Rationale: The experience of strong traumata leads to the formation of enduring fear memories that may degenerate into post-traumatic stress disorder. One of the most successful treatments for this condition consists of extinction training during which the repeated exposure to trauma-inducing stimuli in a safe environment results in an attenuation of the fearful component of trauma-related memories. While numerous studies have investigated the neural substrates of recent (e.g., 1-day-old) fear memory attenuation, much less is known about the neural networks mediating the attenuation of remote (e.g., 30-day-old) fear memories. Since extinction training becomes less effective when applied long after the original encoding of the traumatic memory, this represents an important gap in memory research.

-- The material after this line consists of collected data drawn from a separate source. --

Lemma lookup_inv h c now name :
  cache_inv h c -> cache_inv (h ++ [ELookup now name]) (lookup now name c).1.
Proof.
  intros Hc. assert (cache_inv (h ++ [ELookup now name]) c) as Hsame.
  { destruct Hc as [Hn Hr Hi]. split; [done|done|]. intros n. by rewrite last_good_snoc. }
  unfold lookup. destruct (parse_addr name); [done|].
  destruct (entries c !! name) as [e|] eqn:He.
  - cbv zeta. destruct (refreshing e) eqn:Href; [done|]. cbn [negb andb].
    destruct (_ <=? _); [|done]. cbn [fst]. apply spawn_inv; try done; [by rewrite He|].
    rewrite (inv_running _ _ Hc). intros (e' & He' & Ht). congruence.
  - cbn [fst]. apply spawn_inv; try done; [by rewrite He|].
    rewrite (inv_running _ _ Hc). intros (e' & He' & _). congruence.
Qed.

Lemma land_inv h c now name res :
  cache_inv h c -> In name (running c) -> cache_inv (h ++ [ELand now name res]) (land now name res c).
Proof.
  intros Hc Hin. pose proof Hin as (e & He & _)%(inv_running _ _ Hc). destruct Hc as [Hn Hr Hi].
  unfold land. rewrite He. cbv zeta. set (got := default ∅ (normalized <$> res)).
  split; cbn [running entries].
  - by apply NoDup_ListNoDup, List.NoDup_filter, NoDup_ListNoDup.
  - intros n. rewrite filter_In, Hr. destruct (decide (n = name)) as [->|Hne].
    + rewrite lookup_insert_eq, String.eqb_refl. split; [by intros [_ ?]|].
      intros (e' & [= <-] & Ht). by destruct (decide (got = ∅)).
    + rewrite lookup_insert_ne by done. apply String.eqb_neq in Hne. rewrite Hne. simpl. tauto.
  - intros n. rewrite last_good_snoc, <- Hi. fold got. destruct (decide (n = name)) as [->|Hne].
    + rewrite lookup_insert_eq, He, String.eqb_refl. simpl.
      destruct (decide (got = ∅)) as [E|E]; [by rewrite bool_decide_eq_false_2 by tauto|].
      by rewrite bool_decide_eq_true_2.
    + rewrite lookup_insert_ne by done. assert (name <> n) as ->%String.eqb_neq by congruence. done.
Qed.

(** At every moment a name is being resolved at most once, and a lookup answers at
    once with the last answer that held an address: a failure, or an answer with
    none, never forgets a working one. *)
Theorem lookup_last_good h c now name :
  reachable h c -> parse_addr name = None ->
  NoDup (running (lookup now name c).1) /\ (lookup now name c).2 = last_good name h.
Proof.
  intros Hr Hp. assert (cache_inv h c) as Hc.
  { induction Hr as [|h c now' name' _ IH|h c now' name' res _ IH Hin].
    - split; cbn; [constructor| |by intros n; rewrite lookup_empty].
      intros n. split; [done|]. intros (e & He & _). by rewrite lookup_empty in He.
    - by apply lookup_inv.
    - by apply land_inv. }
  split; [exact (inv_nodup _ _ (lookup_inv _ _ now name Hc))|].
  rewrite <- (inv_ips _ _ Hc). unfold lookup. rewrite Hp.
  destruct (entries c !! name) as [e|]; [|done]. cbv zeta. by destruct (_ && _).
Qed.
End Dns.

(** Enough of an address parser for concrete runs: dotted quads of digits. *)
Definition demo_parse (s : string) : option string :=
  if str_forallb (fun c => is_digit c || Ascii.eqb c ".") s then Some s else None.

Definition demo_history : list event :=
  [ELookup 0 "a.example"; ELand 5 "a.example" (Some ["10.0.0.7"; "bogus"]);
   ELookup dnsTTL "a.example"; ELookup (dnsTTL + 5) "a.example"; ELand (dnsTTL + 9) "a.example" None]%string.

Definition demo_cache : dnsCache :=
  foldl (fun c e => match e with
                    | ELookup t n => (lookup demo_parse t n c).1
                    | ELand t n r => land demo_parse t n r c
                    end) newDNSCache demo_history.

Lemma lookup_last_good_witness :
  NoDup (running (lookup demo_parse (2 * dnsTTL) "a.example" demo_cache).1) /\
  (lookup demo_parse (2 * dnsTTL) "a.example" demo_cache).2 =
    last_good demo_parse "a.example" demo_history.
Proof.
  apply (lookup_last_good demo_parse); [|reflexivity].
  pose proof (reach_new demo_parse) as H0.
  pose proof (reach_lookup _ _ _ 0 "a.example" H0) as H1.
  pose proof (reach_land _ _ _ 5 "a.example" (Some ["10.0.0.7"; "bogus"]%string) H1 ltac:(by left)) as H2.
  pose proof (reach_lookup _ _ _ dnsTTL "a.example" H2) as H3.
  pose proof (reach_lookup _ _ _ (dnsTTL + 5) "a.example" H3) as H4.
  assert (In "a.example"%string (running (lookup demo_parse (dnsTTL + 5) "a.example"
    (lookup demo_parse dnsTTL "a.example" (land demo_parse 5 "a.example"
      (Some ["10.0.0.7"; "bogus"]%string) (lookup demo_parse 0 "a.example" newDNSCache).1)).1).1))
    as Hin by (vm_compute; tauto).
  exact (reach_land _ _ _ (dnsTTL + 9) "a.example" None H4 Hin).
Defined.

Example demo_cache_answers :
  last_good demo_parse "a.example" demo_history = {["10.0.0.7"%string]}.
Proof. apply (bool_decide_eq_true_1 _). vm_compute. reflexivity. Qed.
End Dns.

Module LoadMap.
Import Presence.

Inductive Level := LevelUnknown | LevelFree | LevelNormal | LevelBusy | LevelFull.
#[export] Instance Level_eq_dec : EqDecision Level.
Proof. solve_decision. Defined.

Definition DefaultCapacity : Z := 10000.
Definition homeShareDivisor : Z := 5.

Definition LevelFor (percent : Z) : Level :=
  if percent <? 40 then LevelFree
  else if percent <? 70 then LevelNormal
  else if percent <? 90 then LevelBusy
  else LevelFull.

Definition Emoji (l : Level) : string :=
  match l with
  | LevelFree => "🟢"
  | LevelNormal => "🟡"
  | LevelBusy => "🟠"
  | LevelFull => "🔴"
  | LevelUnknown => ""
  end.

Definition to_int `{FloatToInt} (x : Z) : Z := if decide (fits 64 x) then x else float_to_int_overflow x.

Definition Percent `{FloatToInt} (conns : float64) (capacity : Z) : Z :=
  let capacity := if capacity <? 1 then DefaultCapacity else capacity in
  let p := to_int (Round (fdiv (fmul (of_int 100) conns) (of_int capacity))) in
  if p <? 0 then 0 else if 100 <? p then 100 else p.

Record Node := mkNode {
  N_ID : Z; N_Name : string; N_Address : string; N_Status : string; N_Capacity : Z;
  InboundTags : list string; ListenPorts : list Z;
}.

Record Host := mkHost { H_ID : Z; H_Remark : string; H_Address : string; H_Port : Z; InboundTag : string }.

Record HostLoad := mkHostLoad {
  HostID : Z; Remark : string; Address : string; Port : Z;
  Known : bool; Conns : Z; PortPercent : Z; NodePercent : Z; HPercent : Z; HLevel : Level;
  NodeIDs : list Z; UsesLoad : bool;
}.

Inductive source := CapacityNode | CapacityDefault.

Record NodeLoad := mkNodeLoad {
  L_ID : Z; L_Name : string; L_Conns : Z; L_Capacity : Z; CapacitySource : source; L_Percent : Z;
}.

Record Snapshot := mkSnapshot {
  At : Z; S_Live : bool; S_Capacity : Z; Hosts : list HostLoad; S_Nodes : list NodeLoad;
  byID : gmap Z nat; known : bool;
}.

(** [For]; [None] for the snapshot is the nil pointer. *)
Definition For (s : option Snapshot) (hostID : Z) : option HostLoad :=
  s ← s; i ← byID s !! hostID; Hosts s !! i.

Definition HasData (s : option Snapshot) : bool := match s with Some s => known s | None => false end.

Definition UsesLoadVariable (s : string) : bool := Contains s "{LOAD".
Definition IsInfo (remark : string) : bool := Contains remark "{" && negb (UsesLoadVariable remark).

Definition emptySnapshot (capacity at_ : Z) : Snapshot := mkSnapshot at_ false capacity [] [] ∅ false.

Definition by_id (m n : Node) : Prop := N_ID m <= N_ID n.
#[export] Instance by_id_dec m n : Decision (by_id m n).
Proof. unfold by_id. apply _. Defined.
(* ===== verification/Auth.v ===== *)
(** * Admin authentication and accounts

    [VerifyCache] is [internal/auth/verifycache.go]; [Accounts] the admin rows, their
    Redis cache ([internal/cache], [internal/httpapi/store.go]), the token middleware
    ([internal/auth/jwt.go] and [middleware.go]) and the endpoints of
    [internal/httpapi/admin.go]; [Login] the login endpoint with its failure limit. *)

From stdpp Require Import sorting.
From S2P Require Import Prelude GoStrings.
From S2P Require Store.

#[local] Open Scope Z_scope.

Module VerifyCache.

Definition second : Z := 1000000000.
Definition verifyHitTTL : Z := 5 * 60 * second.
Definition verifyMissTTL : Z := 60 * second.
Definition verifyMaxEntries : nat := Nat.mul 64 64.

Record verifyEntry := mkEntry { ok : bool; expires : Z }.

Section VerifyCache.

(** The key of a triple: an HMAC over its length-prefixed parts, taken to have no
    collisions; and the password comparison. *)
Context (verify : string -> string -> bool).

Abbreviation key := (string * string * string)%type.
Abbreviation cache := (gmap (string * string * string) verifyEntry).

(** [evictLocked]; [victim] is the entry the map's iteration gives first. *)
Definition evictLocked (now : Z) (victim : cache -> option key) (c : cache) : cache :=
  let c := filter (fun '(_, e) => now < expires e) c in
  if (size c <? verifyMaxEntries)%nat then c
  else match victim c with Some k => delete k c | None => c end.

Objectives: Here, we aimed to generate a comprehensive map of brain activation upon effective remote fear memory attenuation in the mouse.
Methods: We developed an efficient extinction training paradigm for 1-month-old contextual fear memory attenuation and performed cFos immunohistochemistry and network connectivity analyses on a set of cortical, amygdalar, thalamic, and hippocampal regions.

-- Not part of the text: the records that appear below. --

Lemma pg_line_shaped n l d m d' m' : shaped d m -> pg_line n l (d, m) = Ok (d', m') -> shaped d' m'.
Proof.
  intros [Hd Hm]. unfold pg_line. destruct m as [|table|].
  - destruct (HasPrefix _ _).
    { destruct (publicTableName _); by intros [= <- <-]. }
    destruct (_ && _); [|by intros [= <- <-]].
    destruct (parseCopyHeader _) as [[name cols]|]; [|by intros [= <- <-]].
    destruct (want name) eqn:Hw; [|by intros [= <- <-]]. intros [= <- <-]. split.
    + intros k t. cbn [Tables]. intros [[<- <-]|[_ Ht]]%lookup_insert_Some; [|by apply Hd]. done.
    + cbn [Tables]. rewrite lookup_insert_eq. by eexists.
  - destruct (String.eqb _ _); [by intros [= <- <-]|]. destruct Hm as [t Ht]. rewrite Ht.
    destruct (parseCopyRow _ _ _ _) as [row|e] eqn:Hrow; [|done]. intros [= <- <-].
    apply parseCopyRow_width in Hrow. destruct (Hd _ _ Ht) as (Hn & Hw & Hrows). split.
    + intros k u. cbn [add_row Tables]. rewrite lookup_alter_Some.
      intros [(<- & t0 & Ht0 & ->)|[_ Hu]]; [|by apply Hd]. rewrite Ht in Ht0. injection Ht0 as <-.
      split; [done|]. split; [done|]. cbn [Rows Columns]. apply Forall_app. auto.
    + cbn [add_row Tables]. rewrite lookup_alter_eq, Ht. by eexists.
  - destruct (String.eqb _ _); by intros [= <- <-].
Qed.

Lemma pg_lines_shaped n ls d m d' m' : shaped d m -> pg_lines n ls (d, m) = Ok (d', m') -> shaped d' m'.
Proof.
  revert n d m. induction ls as [|l [|l2 ls] IH]; intros n d m H0 E.
  - by injection E as <- <-.
  - cbn [pg_lines] in E. destruct (String.eqb l ""); [by injection E as <- <-|]. by eapply pg_line_shaped.
  - change (pg_lines n (l :: l2 :: ls) (d, m)) with (st ← pg_line n l (d, m); pg_lines (S n) (l2 :: ls) st) in E.
    destruct (pg_line n l (d, m)) as [[d1 m1]|e] eqn:E1; [|done].
    eapply IH; [|exact E]. by eapply pg_line_shaped.
Qed.

(** Whatever the text, a table that is read was asked for, is kept under its own name,
    and every row of it has one value for each column. *)
Theorem pg_rows_shaped r d name t :
  ParsePgDump r = Ok d -> Tables d !! name = Some t ->
  Name t = name /\ want name = true /\ Forall (fun row => length row = length (Columns t)) (Rows t).
Proof.
  unfold ParsePgDump. intros Hp.
  destruct (pg_lines 1 (lines r) (mkDump ∅ ∅, Outside)) as [[d' m]|e] eqn:E; [|done].
  assert (d' = d) as ->.
  { cbn in Hp. destruct (broken r); [done|]. destruct m; [|done..]. by injection Hp. }
  assert (shaped (mkDump ∅ ∅) Outside) as H0 by (by split).
  by apply (pg_lines_shaped _ _ _ _ _ _ H0 E).
Qed.
End Parse.

(** A table whose name needs marks, a value with a tab, and a table of another schema. *)
Definition demo_items : list item :=
  [Other "-- PostgreSQL database dump"; Create "public" "Odd"; 
   Copy "public" (mkTable "users" ["id"; "note"] [[Some "1"; Some (String tab "a")]; [None; Some "bA"]]);
   Copy "private" (mkTable "users" ["id"] [[Some "7"]])].

Definition marked (s : string) : string := String quote_mark (s ++ String quote_mark "").

Definition demo_rows : list string :=
  ["1" ++ String tab "" ++ "\ta"; "\N" ++ String tab "" ++ "b\101"].

Definition demo_header : string := "COPY public.users (id, " ++ marked "note" ++ ") FROM stdin;".

Definition demo_lines : list (list string) :=
  [["-- PostgreSQL database dump"]; ["CREATE TABLE public." ++ marked "Odd" ++ " ("];
   (demo_header :: demo_rows ++ ["\."])%list; ["COPY private.users (id) FROM stdin;"; "7"; "\."]].

Lemma pg_demo_block :
  item_text (Copy "public" (mkTable "users" ["id"; "note"] [[Some "1"; Some (String tab "a")]; [None; Some "bA"]]))
    (demo_header :: demo_rows ++ ["\."])%list.
Proof.
  apply (copy_block_text "public" _ "public" "users" ["id"; marked "note"] demo_rows); try done.
  - by constructor.
  - by constructor.
  - constructor; [by constructor|constructor; [apply (ident_quoted "note")|constructor]].
  - constructor; [|constructor; [|constructor]].
    + exists ["1"; "\ta"]. split; [|done]. constructor; [|constructor; [|constructor]]; constructor.
      * apply text_raw; [done..|constructor].
      * apply (text_letter "t"); [done|]. apply text_raw; [done..|constructor].
    + exists ["\N"; "b\101"]. split; [|done]. constructor; [|constructor; [|constructor]]; constructor.
      apply text_raw; [done..|]. apply (text_octal "1" "0" "1"); [done..|constructor].
  - by repeat constructor.
Qed.

Lemma pg_demo_text : Forall2 item_text demo_items demo_lines.
Proof.
  constructor; [by constructor|]. constructor.
  { apply (create_text "public" "Odd" "public" (marked "Odd") "("); [by constructor|apply (ident_quoted "Odd")]. }
  constructor; [exact pg_demo_block|]. constructor; [|constructor].
  apply (copy_block_text "private" _ "private" "users" ["id"] ["7"]); try done.
  - by constructor.
  - by constructor.
  - constructor; [by constructor|constructor].
  - constructor; [|constructor]. exists ["7"]. split; [|done]. constructor; [|constructor]. constructor.
    apply text_raw; [done..|constructor].
  - by repeat constructor.
Qed.

Lemma pg_roundtrip_witness :
  ParsePgDump (String.eqb "users") (mkReader (unlines (eol_of true) (concat demo_lines)) false) =
  Ok (foldl (fun d i => keep (String.eqb "users") i d) (mkDump ∅ ∅) demo_items).
Proof.
  assert (Forall (fun l => clean l = true) (concat demo_lines)) as H2 by (repeat constructor).
  exact (pg_roundtrip (String.eqb "users") true demo_items demo_lines pg_demo_text H2).
Defined.

Lemma pg_truncated_witness :
  exists e, ParsePgDump (String.eqb "users")
    (mkReader (unlines (eol_of false) (demo_header :: ["1" ++ String tab "" ++ "\ta"]) ++ "2") false) = Err e.
Proof.
  assert (Forall (fun l => clean l = true) (demo_header :: demo_rows)) as H3 by (repeat constructor).
  assert (["1" ++ String tab "" ++ "\ta"] `prefix_of` demo_rows) as H4 by (by exists ["\N" ++ String tab "" ++ "b\101"]).
  assert (TrimSuffix "2" (String return_ "") <> String backslash ".") as H6 by done.
  exact (pg_truncated (String.eqb "users") false [] [] "public" _ demo_header demo_rows "2"
    (@List.Forall2_nil _ _ item_text) pg_demo_block H3 _ H4 eq_refl H6).
Defined.

Lemma pg_rows_shaped_witness :
  let t := mkTable "users" ["id"; "note"] [[Some "1"; Some (String tab "a")]; [None; Some "bA"]] in
  Name t = "users" /\ String.eqb "users" "users" = true /\ Forall (fun row => length row = length (Columns t)) (Rows t).
Proof.
  assert (ParsePgDump (String.eqb "users") (mkReader (unlines (eol_of true) (concat demo_lines)) false) =
          Ok (mkDump {["Odd"]} {["users" := mkTable "users" ["id"; "note"] [[Some "1"; Some (String tab "a")]; [None; Some "bA"]]]}))
    as H1 by (vm_compute; reflexivity).
  exact (pg_rows_shaped (String.eqb "users") _ _ "users" _ H1 eq_refl).
Defined.
End PgDump.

Results: Remote fear memory attenuation induced cFos in the prelimbic cortex, the basolateral amygdala, the nucleus reuniens of the thalamus, and the ventral fields of the hippocampal CA1 and CA3. All these structures were equally recruited by remote fear memory recall, but not by the recall of a familiar neutral context.
Conclusion: These results suggest that progressive fear attenuation mediated by repetitive exposure is accompanied by sustained neuronal activation and not reverted to a pre-conditioning brain state. These findings contribute to the identification of brain areas as targets for therapeutic approaches against traumatic memories.
Keywords: Amygdala; Contextual fear conditioning; Cortex; Extinction; Hippocampus; Neuronal network; PTSD; Remote memory; Thalamus; cFos.